Send picture messages

When interacting with an agent, you may need to upload images or send image messages from the client to help the agent better understand the user's intent. This page describes how to use the Conversational AI Engine toolkit to send image messages to the large language model from the app. This allows the LLM to automatically reference the image content in subsequent conversations with the agent, allowing it to generate responses that better meet user needs.

Understand the tech

Agora provides a flexible, scalable, and standardized conversational AI engine toolkit. The toolkit supports iOS, Android, and Web platforms, and encapsulates scenario-based APIs. You can use these APIs to integrate the capabilities of the Agora Signaling SDK and Video SDK to enable the following features:

Interrupt agents
Display live transcripts
Receive event notifications
Set optimal audio parameters (iOS and Android only)
Send picture messages

Call the component's chat API to send a picture message, and listen to the onMessageReceiptUpdated callback to receive the picture message receipt.

Prerequisites

Before you begin, ensure the following:

You have implemented the Conversational AI Engine REST quickstart.
Your app integrates Video SDK v4.5.1 or later and includes the video quickstart implementation.
You have enabled Signaling in the Agora Console and completed Signaling quickstart for basic messaging.
You maintain active and authenticated RTC and Signaling instances that persist beyond the component's lifecycle. The toolkit does not manage the initialization, lifecycle, or authentication of RTC or Signaling.

info

The picture messaging feature is currently in Beta and free for a limited time.
Image processing depends on the capabilities of the integrated LLM. Ensure the LLM you connect to the Conversational AI Engine supports image input.

Implementation

This section explains how to send a picture message.

Android
iOS
Web

Integrate the toolkit

Copy the convoaiApi folder to your project and import the toolkit before calling the toolkit API. Refer to Folder structure to understand the role of each file.

Create a toolkit instance

Create a configuration object with the Video SDK and Signaling engine instances. Use the configuration to create a toolkit instance.

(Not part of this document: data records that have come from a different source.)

(* ===== verification/RabbitPublisherSafety.v ===== *)
(** What a confirmed publish means, under every interleaving of publishers, closes,
    reconnections, monitors, recoveries and the broker. *)

From stdpp Require Import base numbers list gmap.
From S2P Require Import Prelude Effects Backoff RabbitPublisher.

Local Open Scope go_scope.

Implicit Types (s : ConfirmablePublisher) (a : amqpChannel) (tr : list (event answer)) (c i : nat) (m : publishing) (msg : Z) (asked : bool).

(** ** Channels *)

(** Every message sent on the channel has been confirmed and the confirmation read. *)
Definition synced a : Prop := c_read a = length (c_log a) ∧ length (c_log a) = length (c_sent a) ∧ c_bounced a = false.

(** Nothing has ever been sent. *)
Definition pristine a : Prop := c_sent a = [] ∧ c_log a = [] ∧ c_read a = 0%nat ∧ c_returns a = [] ∧ c_bounced a = false.

(** The returns that wait, when [k] is the only message they can be about. *)
Definition bounce (k : nat) (b : bool) : list nat := if b then [k] else [].

(** One message is under way, or its confirmation waits to be read. *)
Definition under_way a (k : nat) m : Prop :=
  length (c_sent a) = S k ∧ c_sent a !! k = Some m ∧ c_read a = k ∧
  ((length (c_log a) = k ∧ c_returns a = bounce k (c_bounced a)) ∨
   ∃ v, length (c_log a) = S k ∧ c_log a !! k = Some v ∧ c_bounced a = false ∧ c_returns a = bounce k (v_returned v)).

Definition judged a (k : nat) m (ack : bool) : Prop :=
  synced a ∧ c_read a = S k ∧ c_sent a !! k = Some m ∧
  ∃ v, c_log a !! k = Some v ∧ v_ack v = ack ∧ c_returns a = bounce k (v_returned v).

Definition delivered_on a (k : nat) m : Prop := c_sent a !! k = Some m ∧ c_log a !! k = Some {| v_returned := false; v_ack := true |}.

(** What the broker and the closing of a channel do to it. *)
Inductive moved : amqpChannel → amqpChannel → Prop :=
| moved_refl a : moved a a
| moved_return a : moved a (broker_returns a)
| moved_confirm a ack : moved a (broker_confirms ack a)
| moved_close a : moved a (closed_channel a).

Lemma in_flight_synced a : synced a → in_flight a = false.
Proof. intros (_ & E & _). unfold in_flight. rewrite E. apply bool_decide_eq_false. lia. Qed.

Lemma pristine_synced a : pristine a → synced a.
Proof. intros (E1 & E2 & E3 & _ & E5). split_and!; rewrite ?E1, ?E2, ?E3, ?E5; done. Qed.

(** A channel with nothing under way does not change but by being closed. *)
Lemma synced_moved a a' : synced a → moved a a' → a' = a ∨ a' = closed_channel a.
Proof.
  intros Hs%in_flight_synced Hm. destruct Hm; auto; left; unfold broker_returns, broker_confirms; by rewrite Hs, andb_false_r.
Qed.

Lemma moved_open a a' : moved a a' → c_open a' = true → c_open a = true.
Proof.
  destruct 1; [done|..]; unfold broker_returns, broker_confirms; [destruct (_ && _ && _)%bool|destruct (_ && _)%bool|]; done.
Qed.

Lemma moved_synced a a' : moved a a' → (c_open a = true → synced a) → c_open a' = true → synced a'.
Proof.
  intros Hm Hs Ho. specialize (Hs (moved_open _ _ Hm Ho)). by destruct (synced_moved _ _ Hs Hm) as [->| ->].
Qed.

Lemma moved_drained a a' : moved a a' → (c_open a = true → synced a ∧ c_returns a = []) → c_open a' = true → synced a' ∧ c_returns a' = [].
Proof.
  intros Hm Hs Ho. destruct (Hs (moved_open _ _ Hm Ho)) as [Hs' Hr]. by destruct (synced_moved _ _ Hs' Hm) as [->| ->].
Qed.

Lemma moved_pristine a a' : moved a a' → pristine a → pristine a'.
Proof. intros Hm Hp. by destruct (synced_moved _ _ (pristine_synced _ Hp) Hm) as [->| ->]. Qed.

Lemma moved_judged a a' k m ack : moved a a' → judged a k m ack → judged a' k m ack.
Proof. intros Hm Hj. by destruct (synced_moved a a') as [->| ->]; [apply Hj|done|..]. Qed.

Lemma moved_delivered a a' k m : moved a a' → delivered_on a k m → delivered_on a' k m.
Proof.
  intros Hm [H1 H2]. destruct Hm; [done|..|done]; unfold broker_returns, broker_confirms.
  - by destruct (_ && _ && _)%bool.
  - destruct (_ && _)%bool; [|done]. split; [done|]. cbn. by apply lookup_app_l_Some.
Qed.

Lemma moved_under_way a a' k m : moved a a' → under_way a k m → under_way a' k m.
Proof.
  intros Hm (H1 & H2 & H3 & H4). destruct Hm; [done|..|done]; unfold broker_returns, broker_confirms.
  - destruct (_ && _ && _)%bool eqn:E; [|done]. apply andb_true_iff in E as [[_ Ef]%andb_true_iff [_ Eb]%andb_true_iff].
    apply bool_decide_eq_true in Ef. destruct H4 as [[H4 H5]|(v & H4 & _)]; [|lia]. split_and!; [done..|]. left. split; [done|].
    cbn. rewrite H5, H4. by destruct (c_bounced a).
  - destruct (_ && _)%bool eqn:E; [|done]. apply andb_true_iff in E as [_ Ef].
    apply bool_decide_eq_true in Ef. destruct H4 as [[H4 H5]|(v & H4 & _)]; [|lia]. split_and!; [done..|]. right. eexists. cbn.
    rewrite length_app, H4. split_and!; [simpl; lia|rewrite <- H4; by apply list_lookup_middle|done|done].
Qed.

(** ** Phases of a thread *)

(** Where a thread is with respect to [publishMu]: outside, and what it has
    delivered; inside, and what it knows of the channel it uses. *)
Inductive phase :=
| Out | Held | Ready (c conf rets sg : nat) | Drained (c conf rets sg : nat) | Sent (c conf rets sg : nat) m
| Judged (c conf rets sg k : nat) m (ack : bool) | Kept (c conf rets sg k : nat) m | Lost | Shut | Gone (c k : nat) m.

Definition next_phase (ph : phase) (e : event answer) : phase :=
  match e with
  | Ev LockPublish _ => Held
  | Ev UnlockPublish _ => match ph with Kept c _ _ _ k m => Gone c k m | _ => Out end
  | Ev PublishSection x => match x with Use c conf rets sg _ => Ready c conf rets sg | Refused _ => Held end
  | Ev (DrainReturns _) _ => match ph with Ready c conf rets sg => Drained c conf rets sg | _ => ph end
  | Ev (PublishWithContext _ m) None => match ph with Drained c conf rets sg => Sent c conf rets sg m | _ => ph end
  | Ev (WaitConfirm _ _ _) x =>
    match ph with
    | Sent c conf rets sg m =>
      match x with
      | Confirmed tag ack => Judged c conf rets sg (pred tag) m ack
      | ConfirmsClosed => Ready c conf rets sg
      | SawClosed => Shut
      | TimedOut | CtxDone _ => Lost
      end
    | _ => ph
    end
  | Ev (TakeReturn _) b =>
    match ph with Judged c conf rets sg k m true => if b : bool then Ready c conf rets sg else Kept c conf rets sg k m | _ => ph end
  | Ev InvalidateSection _ => Shut
  | Ev PrepareSection (Some _) | Ev CloseSection (Some _) => Shut
  | _ => ph
  end.
Definition phase_of tr : phase := foldl next_phase Out tr.

Definition inside (ph : phase) : bool := match ph with Out | Gone _ _ _ => false | _ => true end.

(** The channels a thread has opened and not handed to the publisher. *)
Definition next_hands (S : gset nat) (e : event answer) : gset nat :=
  match e with
  | Ev Provide (Ok (Some c)) => {[c]} ∪ S
  | Ev OpenChannel c => {[c]} ∪ S
  | Ev (ReconnectSection c) _ => S ∖ {[c]}
  | _ => S
  end.
Definition hands tr : gset nat := foldl next_hands ∅ tr.

(** What the programs promise of their commands. *)
Definition allowed (ph : phase) (S : gset nat) tr (c : cmd) : Prop :=
  match c with
  | LockPublish => inside ph = false
  | UnlockPublish => match ph with Out | Gone _ _ _ | Lost | Sent _ _ _ _ _ => False | _ => True end
  | PublishSection | PrepareSection | CloseSection => ph = Held
  | DrainReturns r => ∃ c conf sg, ph = Ready c conf r sg
  | PublishWithContext c _ => ∃ conf rets sg, ph = Drained c conf rets sg
  | WaitConfirm conf sg _ => ∃ c rets m, ph = Sent c conf rets sg m
  | TakeReturn r => ∃ c conf sg k m, ph = Judged c conf r sg k m true
  | InvalidateSection => ph = Lost
  | CloseClosedCh | RenewSection | DrainConfirms _ _ => ph = Shut
  | CloseSignal x => ∃ b, Ev MonitoredSection (x, b) ∈ tr
  | ReconnectSection c => ph = Held ∧ c ∈ S
  | _ => True
  end.
Definition promised tr (c : cmd) : Prop := allowed (phase_of tr) (hands tr) tr c.

(** ** What a phase says of the publisher *)

Definition on_chan s c (P : amqpChannel → Prop) : Prop := ∃ a, channels s !! c = Some a ∧ P a.

(** An open publisher's channel is the one its confirmations come from, and it is
    closed or has nothing under way. *)
Definition quiet s : Prop := closed s = false → ∀ c, ch s = Some c →
  confirms s = c ∧ returns s = c ∧ on_chan s c (λ a, c_open a = true → synced a).

Definition in_use s c conf rets sg : Prop :=
  conf = c ∧ rets = c ∧ confirms s = c ∧ returns s = c ∧ closedCh s = sg ∧ ∀ c', ch s = Some c' → c' = c.

Definition phase_ok s (ph : phase) : Prop :=
  match ph with
  | Out | Lost => True
  | Held => quiet s
  | Shut => closed s = true
  | Ready c conf rets sg => in_use s c conf rets sg ∧ on_chan s c (λ a, c_open a = true → synced a)
  | Drained c conf rets sg => in_use s c conf rets sg ∧ on_chan s c (λ a, c_open a = true → synced a ∧ c_returns a = [])
  | Sent c conf rets sg m => in_use s c conf rets sg ∧ on_chan s c (λ a, ∃ k, under_way a k m)
  | Judged c conf rets sg k m ack => in_use s c conf rets sg ∧ on_chan s c (λ a, judged a k m ack)
  | Kept c conf rets sg k m => in_use s c conf rets sg ∧ on_chan s c (λ a, synced a ∧ delivered_on a k m)
  | Gone c k m => on_chan s c (λ a, delivered_on a k m)
  end.

Lemma on_chan_weaken s c (P Q : amqpChannel → Prop) : (∀ a, P a → Q a) → on_chan s c P → on_chan s c Q.
Proof. intros HPQ (a & Ha & HP). exists a. auto. Qed.

Lemma unlock_quiet s ph S tr : phase_ok s ph → allowed ph S tr UnlockPublish → quiet s.
Proof.
  assert (Hu : ∀ c conf rets sg, in_use s c conf rets sg → on_chan s c (λ a, c_open a = true → synced a) → quiet s).
  { intros c conf rets sg (_ & _ & E1 & E2 & _ & E3) Hc _ c' Hc'. apply E3 in Hc' as ->. done. }
  destruct ph; simpl; try done; intros Hp _; try (destruct Hp as [Hi Hc]; eapply Hu; [exact Hi|]; eapply on_chan_weaken; [|exact Hc]).
  - done.
  - intros a Ha Ho. by apply Ha.
  - intros a Ha _. apply Ha.
  - intros a Ha _. apply Ha.
  - intros E. congruence.
Qed.

(** *** Steps of others *)

Record env_change s s' : Prop := {
  ec_ch : ch s' = ch s; ec_confirms : confirms s' = confirms s; ec_returns : returns s' = returns s; ec_closedCh : closedCh s' = closedCh s;
  ec_closed : closed s = true → closed s' = true;
  ec_chan : ∀ c a, channels s !! c = Some a → ∃ a', channels s' !! c = Some a' ∧ moved a a' }.

Lemma env_on_chan s s' c (P Q : amqpChannel → Prop) : env_change s s' → (∀ a a', moved a a' → P a → Q a') → on_chan s c P → on_chan s' c Q.
Proof. intros He HPQ (a & Ha & HP). destruct (ec_chan _ _ He c a Ha) as (a' & Ha' & Hm). exists a'. eauto. Qed.

Lemma env_in_use s s' c conf rets sg : env_change s s' → in_use s c conf rets sg → in_use s' c conf rets sg.
Proof. intros [E1 E2 E3 E4 _ _] (H1 & H2 & H3 & H4 & H5 & H6). unfold in_use. rewrite E1, E2, E3, E4. done. Qed.

Lemma env_quiet s s' : env_change s s' → quiet s → quiet s'.
Proof.
  intros He Hq Hcl c Hc. destruct (Hq) with c as (H1 & H2 & H3).
  { destruct (closed s) eqn:E; [|done]. rewrite (ec_closed _ _ He E) in Hcl. done. }
  { by rewrite <- (ec_ch _ _ He). }
  split_and!; [by rewrite (ec_confirms _ _ He)|by rewrite (ec_returns _ _ He)|]. eapply env_on_chan; [exact He| |exact H3]. apply moved_synced.
Qed.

// Create configuration objects for the RTC and RTM instances val config = ConversationalAIAPIConfig(     rtcEngine = rtcEngineInstance,     rtmClient = rtmClientInstance,     enableLog = true ) // Create component instance val api = ConversationalAIAPIImpl(config)

Register callback

Call the addHandler method to register your implementation of the callback.
```
api.addHandler(covEventHandler)
```
Subscribe to the channel

Agent-related events are delivered through Signaling channel messages. To receive these events, call subscribeMessage before starting the agent session.
```
api.subscribeMessage("channelName") { error ->     if (error != null) {         // Handle error     } }
```

Add a Conversational AI agent to the channel

To start a Conversational AI agent, configure the following parameters in your POST request:

Parameter	Description	Required
`advanced_features.enable_rtm: true`	Starts the Signaling service	Yes
`parameters.data_channel: "rtm"`	Enables Signaling as the data transmission channel	Yes
`parameters.enable_metrics: true`	Enables agent performance data collection	Optional
`parameters.enable_error_message: true`	Enables reporting of agent error events	Optional

After a successful response, the agent joins the specified Video SDK channel and is ready to interact with the user.

Send an image

Call the chat method to send a picture message. The following example sends a picture using a URL:

val uuid = "unique-image-id-123" // Generate a unique image identifier val imageUrl = "https://example.com/image.jpg" // HTTP/HTTPS URL of the image api.chat("agentUserId", ImageMessage(uuid = uuid, imageUrl = imageUrl)) { error ->     if (error != null) {         Log.e("Chat", "Failed to send image: ${error.errorMessage}")     } else {         Log.d("Chat", "Image send request successful")     } }

info

The callback of the chat completion interface only indicates whether the sending request is successful, and does not reflect the actual processing status of the message.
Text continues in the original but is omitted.